“Even more noteworthy is the way in which the believer under affliction discovers the true source of all the mischief and lays the axe at the root of it. “Forgive all my sins”, is the cry of a soul that is more sick of sin then of pain, and would sooner be forgiven then healed. Blessed is the man to whom sin as more unbearable than disease, he shall not be long before the Lord shall both forgive his iniquity and heal his diseases. Men are slow to see the intimate connection between sin and sorrow, the grace-taught heart alone feels it.”
-Charles Spurgeon
“In these four Psalms which immediately follow one another, we may find the soul of David presented in all the several postures of piety lying, standing, sitting, kneeling.
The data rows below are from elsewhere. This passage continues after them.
(** X20: nesting depth does not matter.  For a URL of one of the three
    generic forms, http(s)://host/path, git@host:path and
    ssh://git@host/path, whose path is one or more owner segments and a last
    segment, and on which no pattern tried earlier matches, parseRemoteUrl
    returns the host, the owner segments joined by slashes, and the last
    segment without one trailing .git. *)
Theorem parseRemoteUrl_nested_paths (h : str) (segs : list str) (seg t : str) :
  h <> [] -> nestedPath segs seg = true ->
  matchRe azureHttpsRe t = None -> matchRe azureSshRe t = None ->
  ((exists secure : bool,
       t = L "http" ++ (if secure then L "s" else []) ++ L "://" ++ h ++ L "/"
             ++ join segs ++ L "/" ++ seg) /\
   forallb notSlash h = true) \/
  (t = L "git@" ++ h ++ L ":" ++ join segs ++ L "/" ++ seg /\
   forallb notColon h = true /\ matchRe httpsRe t = None) \/
  (t = L "ssh://git@" ++ h ++ L "/" ++ join segs ++ L "/" ++ seg /\
   forallb notSlash h = true /\ matchRe httpsRe t = None /\ matchRe sshRe t = None) ->
  parseRemoteUrl t
  = Some {| provider := detectProvider t; host := h;
            owner := join segs; repo := stripGit seg |}.
Proof.
  intros Hh Hpath Ha1 Ha2 [[[secure Et] Hp] | [(Et & Hp & Ha3) | (Et & Hp & Ha3 & Ha4)]].
  - now apply (parseRemoteUrl_https_nested secure h segs seg t).
  - now apply (parseRemoteUrl_scp_nested h segs seg t).
  - now apply (parseRemoteUrl_sshUrl_nested h segs seg t).
Qed.

Lemma parseRemoteUrl_nested_paths_witness :
  parseRemoteUrl (L "git@gitlab.com:group/subgroup/repo.git")
  = Some {| provider := detectProvider (L "git@gitlab.com:group/subgroup/repo.git");
            host := L "gitlab.com"; owner := join [L "group"; L "subgroup"];
            repo := stripGit (L "repo.git") |}.
Proof.
  apply (parseRemoteUrl_nested_paths (L "gitlab.com") [L "group"; L "subgroup"]
           (L "repo.git") (L "git@gitlab.com:group/subgroup/repo.git"));
    try reflexivity; [discriminate|].
  right. left. repeat split; reflexivity.
Defined.

(** X21: the colon of an ssh:// URL.  When the host of an ssh:// URL is
    followed by a colon (a port), and no pattern tried before the SCP-style
    one matches, parseRemoteUrl answers through the SCP-style pattern: the
    host is the text before the colon, and the owner is everything between
    the colon and the last slash, the port included. *)
Theorem parseRemoteUrl_ssh_colon (h : str) (segs : list str) (seg t : str) :
  t = L "ssh://git@" ++ h ++ L ":" ++ join segs ++ L "/" ++ seg ->
  h <> [] -> forallb notColon h = true -> nestedPath segs seg = true ->
  matchRe azureHttpsRe t = None -> matchRe azureSshRe t = None ->
  matchRe httpsRe t = None ->
  parseRemoteUrl t
  = Some {| provider := detectProvider t; host := h;
            owner := join segs; repo := stripGit seg |}.
Proof.
  intros Et Hh Hp Hpath Ha1 Ha2 Ha3.
  assert (Hseg : repoSegment seg = true).
  { unfold nestedPath in Hpath. now apply andb_true_iff in Hpath as [_ Hpath]. }
  assert (Htrim : trim t = t).
  { subst t. rewrite !app_assoc. apply (trim_clean "s"%char); [reflexivity | exact Hseg]. }
  assert (Hm : matchRe sshRe t
               = Some (setCap 3 (stripGit seg) (setCap 2 (join segs) (setCap 1 h noCaps)))).
  { subst t.
    change (L "ssh://git@" ++ h ++ L ":" ++ join segs ++ L "/" ++ seg)
      with (L "ssh://" ++ L "git@" ++ h ++ L ":" ++ join segs ++ L "/" ++ seg).
    rewrite sshRe_after_scheme. apply matchRe_here. now apply sshRe_run. }
  unfold parseRemoteUrl. rewrite Htrim, Ha1, Ha2, Ha3, Hm. reflexivity.
Qed.

Lemma parseRemoteUrl_ssh_colon_witness :
  parseRemoteUrl (L "ssh://git@example.com:2222/group/repo.git")
  = Some {| provider := detectProvider (L "ssh://git@example.com:2222/group/repo.git");
            host := L "example.com"; owner := join [L "2222"; L "group"];
            repo := stripGit (L "repo.git") |}.
Proof.
  apply (parseRemoteUrl_ssh_colon (L "example.com") [L "2222"; L "group"]
           (L "repo.git") (L "ssh://git@example.com:2222/group/repo.git"));
    try reflexivity. discriminate.
Defined.
(** C1 (amended): [loadChecklist] returns the empty sequence when the key is
    absent or holds the empty string; the saved sequence of records when the
    key holds what [saveChecklist] wrote for it; for any other non-empty
    stored string, the value [JSON.parse] reads from it, whatever its shape,
    and it throws a [SyntaxError] when the string is not JSON. *)
Theorem loadChecklist_cases (p : page) :
  (getItem CHECKLIST_STORAGE_KEY p = None -> loadChecklist p = Normal (Arr []))
  /\ (getItem CHECKLIST_STORAGE_KEY p = Some [] -> loadChecklist p = Normal (Arr []))
  /\ (forall items,
        getItem CHECKLIST_STORAGE_KEY p = Some (JSON.stringify (checklist_value items)) ->
        loadChecklist p = Normal (checklist_value items))
  /\ (forall s v, s <> [] -> getItem CHECKLIST_STORAGE_KEY p = Some s ->
        JSON.parse s = Normal v -> loadChecklist p = Normal v)
  /\ (forall s, s <> [] -> getItem CHECKLIST_STORAGE_KEY p = Some s ->
        (forall v, JSON.parse s <> Normal v) -> loadChecklist p = Throw SyntaxError).
Proof.
  unfold loadChecklist. repeat split.
  - now intros ->.
  - now intros ->.
  - intros items ->.
    destruct (stringify_nonempty _ (plain_checklist items)) as (c & s & Hs).
    rewrite Hs, <- Hs. apply parse_stringify_checklist.
  - intros [|c s] v Hne -> Hv; [contradiction | exact Hv].
  - intros [|c s] Hne -> Hv; [contradiction|].
    destruct (parse_total (c :: s)) as [[v Hn]|Hs]; [now apply Hv in Hn | exact Hs].
Qed.

Lemma loadChecklist_cases_witness :
  loadChecklist (fresh_page [] [] 0 2024) = Normal (Arr [])
  /\ loadChecklist (checklist_page []) = Normal (Arr [])
  /\ loadChecklist (checklist_page (jsq "[{'text':'Buy milk','checked':false}]"))
     = Normal (checklist_value [{| text := js "Buy milk"; checked := false |}])
  /\ loadChecklist (checklist_page (js " [ null ] ")) = Normal (Arr [Null])
  /\ loadChecklist (checklist_page (js "oops")) = Throw SyntaxError.
Proof.
  split; [|split; [|split; [|split]]].
  - apply (proj1 (loadChecklist_cases (fresh_page [] [] 0 2024))). reflexivity.
  - apply (proj1 (proj2 (loadChecklist_cases (checklist_page [])))). reflexivity.
  - apply (proj1 (proj2 (proj2 (loadChecklist_cases
             (checklist_page (jsq "[{'text':'Buy milk','checked':false}]")))))
             [{| text := js "Buy milk"; checked := false |}]).
    reflexivity.
  - apply (proj1 (proj2 (proj2 (proj2 (loadChecklist_cases (checklist_page (js " [ null ] "))))))
             (js " [ null ] ")).
    + discriminate.
    + reflexivity.
    + reflexivity.
  - apply (proj2 (proj2 (proj2 (proj2 (loadChecklist_cases (checklist_page (js "oops"))))))
             (js "oops")).
    + discriminate.
    + reflexivity.
    + intros v. vm_compute. discriminate.
Defined.

(** ** Checklist: rendering and saving *)

Lemma render_item_record (i : nat) (it : ChecklistItem) :
  render_item i (item_value it)
  = Normal {| row_index := i; row_completed := checked it; row_text := text it |}.
Proof. reflexivity. Qed.

Lemma render_items_records (items : list ChecklistItem) :
  forall (n : nat) (p : page),
  render_items n (List.map item_value items) p
  = Done (with_rows (fun _ => rows p ++
            imap (fun i it => {| row_index := n + i; row_completed := checked it;
                                 row_text := text it |}) items) p).
Proof.
  induction items as [|it items IH]; intros n p.
  - cbn [List.map render_items imap]. unfold with_rows. rewrite app_nil_r.
    now destruct p.
  - cbn [List.map render_items]. rewrite render_item_record, IH.
    unfold with_rows. cbn [rows anchors localStorage props cells notesEnv listeners timers
                            currentMonth currentYear effects imap].
    rewrite <- app_assoc. cbn [app]. rewrite Nat.add_0_r.
    do 4 f_equal. apply imap_ext. intros i x _. cbn. f_equal. lia.
Qed.

(** Rendering a stored sequence of records shows one row per record and
    changes nothing else. *)
Lemma renderChecklist_records (p : page) (items : list ChecklistItem) :
  loadChecklist p = Normal (checklist_value items) ->
  renderChecklist p = Done (with_rows (fun _ => rows_of items) p).
Proof.
  intros H. unfold renderChecklist. rewrite H. unfold checklist_value.
  rewrite render_items_records. reflexivity.
Qed.

(** Saving a sequence of records and rendering it. *)
Lemma save_and_render (p : page) (items : list ChecklistItem) :
  renderChecklist (saveChecklist (checklist_value items) p)
  = Done (with_rows (fun _ => rows_of items) (saveChecklist (checklist_value items) p)).
Proof. apply renderChecklist_records, loadChecklist_saved, plain_checklist. Qed.

Lemma loadChecklist_with_rows (f : list row -> list row) (p : page) :
  loadChecklist (with_rows f p) = loadChecklist p.
Proof. reflexivity. Qed.

Lemma splice1_in_range {A : Type} (f : A -> value) (l : list A) (k : nat) :
  (k < length l)%nat ->
  splice1 (List.map f l) (Z.of_nat k) = List.map f (delete k l).
Proof.
  intros Hk. unfold splice1. rewrite length_map.
  destruct (Z.ltb_spec (Z.of_nat k) 0); [lia|].
  rewrite Z.min_l by lia. rewrite Z.min_l by lia.
  rewrite Nat2Z.id. replace (Z.to_nat (Z.of_nat k + 1)) with (S k) by lia.
  rewrite delete_take_drop, map_app.
  now rewrite firstn_map, skipn_map.
Qed.

Lemma splice1_above {A : Type} (f : A -> value) (l : list A) (index : Z) :
  (Z.of_nat (length l) <= index)%Z -> splice1 (List.map f l) index = List.map f l.
Proof.
  intros Hk. unfold splice1. rewrite length_map.
  destruct (Z.ltb_spec index 0); [lia|].
  rewrite Z.min_r by lia. rewrite Z.min_r by lia.
  rewrite Z.sub_diag, Z.add_0_r, Nat2Z.id.
  rewrite <- (length_map f l), firstn_all, skipn_all. apply app_nil_r.
Qed.

Lemma splice1_below {A : Type} (f : A -> value) (l : list A) (index : Z) :
  (index < - Z.of_nat (length l))%Z -> splice1 (List.map f l) index = List.map f (drop 1 l).
Proof.
  intros Hk. unfold splice1. rewrite length_map.
  destruct (Z.ltb_spec index 0); [|lia].
  rewrite Z.max_r by lia. rewrite Z.sub_0_r, Z.add_0_l. cbn [Z.to_nat take app].
  destruct l as [|x l]; [reflexivity|].
  rewrite Z.min_l by (cbn [length]; lia). reflexivity.
Qed.

(** *** C3 *)

(** C3: for a stored checklist of [n >= 1] records and an index [k < n],
    [deleteItem k] returns normally, persists and renders a sequence of
    [n - 1] records in which the record formerly at [k + 1] (and in general
    at [j + 1] for [j >= k]) is at [k] (at [j]), and every record at an index
    below [k] is unchanged. *)
Theorem deleteItem_in_range (p : page) (items : list ChecklistItem) (k : nat) :
  loadChecklist p = Normal (checklist_value items) -> (k < length items)%nat ->
  exists items',
    deleteItem (Z.of_nat k) p
    = Done (with_rows (fun _ => rows_of items') (saveChecklist (checklist_value items') p))
    /\ getItem CHECKLIST_STORAGE_KEY (final (deleteItem (Z.of_nat k) p))
       = Some (JSON.stringify (checklist_value items'))
    /\ writes (final (deleteItem (Z.of_nat k) p))
       = writes p ++ [(CHECKLIST_STORAGE_KEY, JSON.stringify (checklist_value items'))]
    /\ loadChecklist (final (deleteItem (Z.of_nat k) p)) = Normal (checklist_value items')
    /\ length items' = (length items - 1)%nat
    /\ items' !! k = items !! S k
    /\ (forall j, (j < k)%nat -> items' !! j = items !! j)
    /\ (forall j, (k <= j)%nat -> items' !! j = items !! S j).
Proof.
  intros Hload Hk. exists (delete k items).
  assert (Hrun : deleteItem (Z.of_nat k) p
                 = Done (with_rows (fun _ => rows_of (delete k items))
                           (saveChecklist (checklist_value (delete k items)) p))).
  { unfold deleteItem. rewrite Hload. unfold checklist_value.
    rewrite splice1_in_range by exact Hk. apply save_and_render. }
  rewrite Hrun. cbn [final]. repeat split.
  - apply getItem_setItem.
  - rewrite loadChecklist_with_rows. apply loadChecklist_saved, plain_checklist.
  - rewrite length_delete; [lia|]. now apply lookup_lt_is_Some_2.
  - now rewrite list_lookup_delete_ge.
  - intros j Hj. now rewrite list_lookup_delete_lt.
  - intros j Hj. now rewrite list_lookup_delete_ge.
Qed.

Lemma deleteItem_in_range_witness :
  exists items',
    deleteItem (Z.of_nat 1) three_items_page
    = Done (with_rows (fun _ => rows_of items')
              (saveChecklist (checklist_value items') three_items_page))
    /\ getItem CHECKLIST_STORAGE_KEY (final (deleteItem (Z.of_nat 1) three_items_page))
       = Some (JSON.stringify (checklist_value items'))
    /\ writes (final (deleteItem (Z.of_nat 1) three_items_page))
       = writes three_items_page ++ [(CHECKLIST_STORAGE_KEY, JSON.stringify (checklist_value items'))]
    /\ loadChecklist (final (deleteItem (Z.of_nat 1) three_items_page))
       = Normal (checklist_value items')
    /\ length items' = (length three_items - 1)%nat
    /\ items' !! 1%nat = three_items !! 2%nat
    /\ (forall j, (j < 1)%nat -> items' !! j = three_items !! j)
    /\ (forall j, (1 <= j)%nat -> items' !! j = three_items !! S j).
Proof.
  apply (deleteItem_in_range three_items_page three_items 1).
  - vm_compute. reflexivity.
  - cbn. lia.
Defined.

(** *** C4 *)

Lemma toggle_checked_record (items : list ChecklistItem) (k : nat) (it : ChecklistItem) :
  items !! k = Some it ->
  toggle_checked (checklist_value items) (Z.of_nat k)
  = Normal (checklist_value (<[k := toggled it]> items)).
Proof.
  intros Hk. unfold toggle_checked, checklist_value, get_index.
  destruct (Z.leb_spec 0 (Z.of_nat k)); [|lia].
  rewrite Nat2Z.id.
  change (List.map item_value items) with (item_value <$> items).
  rewrite list_lookup_fmap, Hk. cbn [fmap option_fmap option_map mbind completion_bind item_value].
  unfold put_index. destruct (Z.leb_spec 0 (Z.of_nat k)); [|lia].
  rewrite Nat2Z.id. change (List.map item_value (<[k:=toggled it]> items))
    with (item_value <$> <[k:=toggled it]> items).
  rewrite list_fmap_insert. reflexivity.
Qed.

(** C4: for a stored checklist and an index [k] below its length,
    [toggleItem k] returns normally and persists and renders a sequence of
    the same length in which the record at [k] has the same text and the
    opposite [checked], and every other position holds the record it held. *)
Theorem toggleItem_in_range (p : page) (items : list ChecklistItem) (k : nat) :
  loadChecklist p = Normal (checklist_value items) -> (k < length items)%nat ->
  exists it items',
    items !! k = Some it
    /\ toggleItem (Z.of_nat k) p
       = Done (with_rows (fun _ => rows_of items') (saveChecklist (checklist_value items') p))
    /\ getItem CHECKLIST_STORAGE_KEY (final (toggleItem (Z.of_nat k) p))
       = Some (JSON.stringify (checklist_value items'))
    /\ writes (final (toggleItem (Z.of_nat k) p))
       = writes p ++ [(CHECKLIST_STORAGE_KEY, JSON.stringify (checklist_value items'))]
    /\ loadChecklist (final (toggleItem (Z.of_nat k) p)) = Normal (checklist_value items')
    /\ length items' = length items
    /\ items' !! k = Some {| text := text it; checked := negb (checked it) |}
    /\ (forall j, j <> k -> items' !! j = items !! j).
Proof.
  intros Hload Hk.
  destruct (lookup_lt_is_Some_2 items k Hk) as [it Hit].
  exists it, (<[k := toggled it]> items).
  assert (Hrun : toggleItem (Z.of_nat k) p
                 = Done (with_rows (fun _ => rows_of (<[k := toggled it]> items))
                           (saveChecklist (checklist_value (<[k := toggled it]> items)) p))).
  { unfold toggleItem. rewrite Hload, (toggle_checked_record items k it Hit).
    apply save_and_render. }
  rewrite Hrun. cbn [final]. repeat split.
  - exact Hit.
  - apply getItem_setItem.
  - rewrite loadChecklist_with_rows. apply loadChecklist_saved, plain_checklist.
  - apply length_insert.
  - now rewrite list_lookup_insert_eq.
  - intros j Hj. now rewrite list_lookup_insert_ne.
Qed.
(* ===== verification/QuoteUrl.v ===== *)
(** * The request of [ensureQuote] (src/src/index.js 74-79)

    Module [QuoteUrl] models the URL the method of [ensureQuote] fetches,
    the template literal
    [`https://api.iextrading.com/1.0/stock/${ticker}/quote?displayPercent=true`],
    and a decoder that reads the ticker back from such a URL.  The
    decoder works on the strings as lists of ASCII characters: it strips
    the fixed prefix, then the fixed suffix.  It reads back the ticker of
    every URL the template builds ([parse_quote_url_quote_url]), so
    distinct tickers are distinct URLs ([quote_url_inj]): the cache keyed
    by the ticker (the default [getKey]) and the service keyed by the URL
    agree on what is the same request. *)

From S2P Require Import Prelude.
From Stdlib Require Import Ascii.

Module QuoteUrl.

Definition url_prefix : string := "https://api.iextrading.com/1.0/stock/".
Definition url_suffix : string := "/quote?displayPercent=true".

(** The template literal of index.js 76. *)
Definition quote_url (ticker : string) : string :=
  String.append url_prefix (String.append ticker url_suffix).

(** [fetch(url).then(res => res.json())] against a service that answers
    each URL with a quote (the HTTP transport is not modelled). *)
Definition fetchQuote {Q : Type} (service : string -> Q) (ticker : string) : Q :=
  service (quote_url ticker).

(** Remove a prefix from a list of characters, if it is one. *)
Fixpoint strip_prefix (p l : list ascii) : option (list ascii) :=
  match p, l with
  | [], _ => Some l
  | a :: p', b :: l' => if decide (a = b) then strip_prefix p' l' else None
  | _ :: _, [] => None
  end.

Definition strip_suffix (s l : list ascii) : option (list ascii) :=
  reverse <$> strip_prefix (reverse s) (reverse l).

(** The ticker of a quote URL, or [None] for any other string. *)
Definition parse_quote_url (u : string) : option string :=
  l ← strip_prefix (String.list_ascii_of_string url_prefix) (String.list_ascii_of_string u);
  t ← strip_suffix (String.list_ascii_of_string url_suffix) l;
  Some (String.string_of_list_ascii t).

(** ** Lemmas *)

Lemma list_ascii_of_string_append s1 s2 :
  String.list_ascii_of_string (String.append s1 s2) = String.list_ascii_of_string s1 ++ String.list_ascii_of_string s2.
Proof. induction s1 as [|c s1 IH]; simpl; [done|]. by rewrite IH. Qed.

Lemma strip_prefix_app p l : strip_prefix p (p ++ l) = Some l.
Proof. induction p as [|a p IH]; simpl; [done|]. by rewrite decide_True. Qed.

Lemma strip_prefix_Some p l r : strip_prefix p l = Some r -> l = p ++ r.
Proof.
  revert l. induction p as [|a p IH]; intros [|b l]; simpl; try congruence.
  case_decide; [subst|done]. intros H. by rewrite (IH _ H).
Qed.

Lemma strip_suffix_app s l : strip_suffix s (l ++ s) = Some l.
Proof. unfold strip_suffix. rewrite reverse_app, strip_prefix_app. simpl. by rewrite reverse_involutive. Qed.

Lemma strip_suffix_Some s l r : strip_suffix s l = Some r -> l = r ++ s.
Proof.
  unfold strip_suffix. destruct (strip_prefix (reverse s) (reverse l)) as [r'|] eqn:E; [|done].
  intros [= <-]. apply strip_prefix_Some in E.
  rewrite <- (reverse_involutive l), E, reverse_app, reverse_involutive. done.
Qed.

Lemma list_ascii_of_quote_url t :
  String.list_ascii_of_string (quote_url t) =
    String.list_ascii_of_string url_prefix ++ String.list_ascii_of_string t ++
    String.list_ascii_of_string url_suffix.
Proof. unfold quote_url. by rewrite !list_ascii_of_string_append. Qed.

Lemma parse_quote_url_quote_url t : parse_quote_url (quote_url t) = Some t.
Proof.
  unfold parse_quote_url. rewrite list_ascii_of_quote_url, strip_prefix_app. simpl.
  rewrite strip_suffix_app. simpl. by rewrite String.string_of_list_ascii_of_string.
Qed.

(** Distinct tickers are distinct requests. *)
#[export] Instance quote_url_inj : Inj eq eq quote_url.
Proof.
  intros t1 t2 E. pose proof (parse_quote_url_quote_url t1) as H1.
  rewrite E, parse_quote_url_quote_url in H1. by injection H1.
Qed.

End QuoteUrl.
In the twenty-second Psalm, he is lying all along, falling flat on his face, low grovelling on the ground, even almost entering into a degree of despair. Speaking of himself in the history of Christ in the mystery, “My God, why hast thou forsaken me?” In the twenty-third Psalm, he is standing, and through God’s favour, in despite of his foes, trampling and triumphing over all opposition; “The Lord is my shepherd, therefore shall I lack nothing.” In the twenty-fourth Psalm he is sitting, like a doctor in his chair, or a professor in his place, reading a lecture of divinity, and describing the character of that man how he must be accomplished “who shall ascend into thy holy hill, “and hereafter be partaker of happiness. In this twenty-fifth Psalm, he is kneeling, with hands and voice lifted up to God, and on these two hinges the whole Psalm turneth; the one is a hearty beseeching of God’s mercy, the other a humble bemoaning of his own misery.”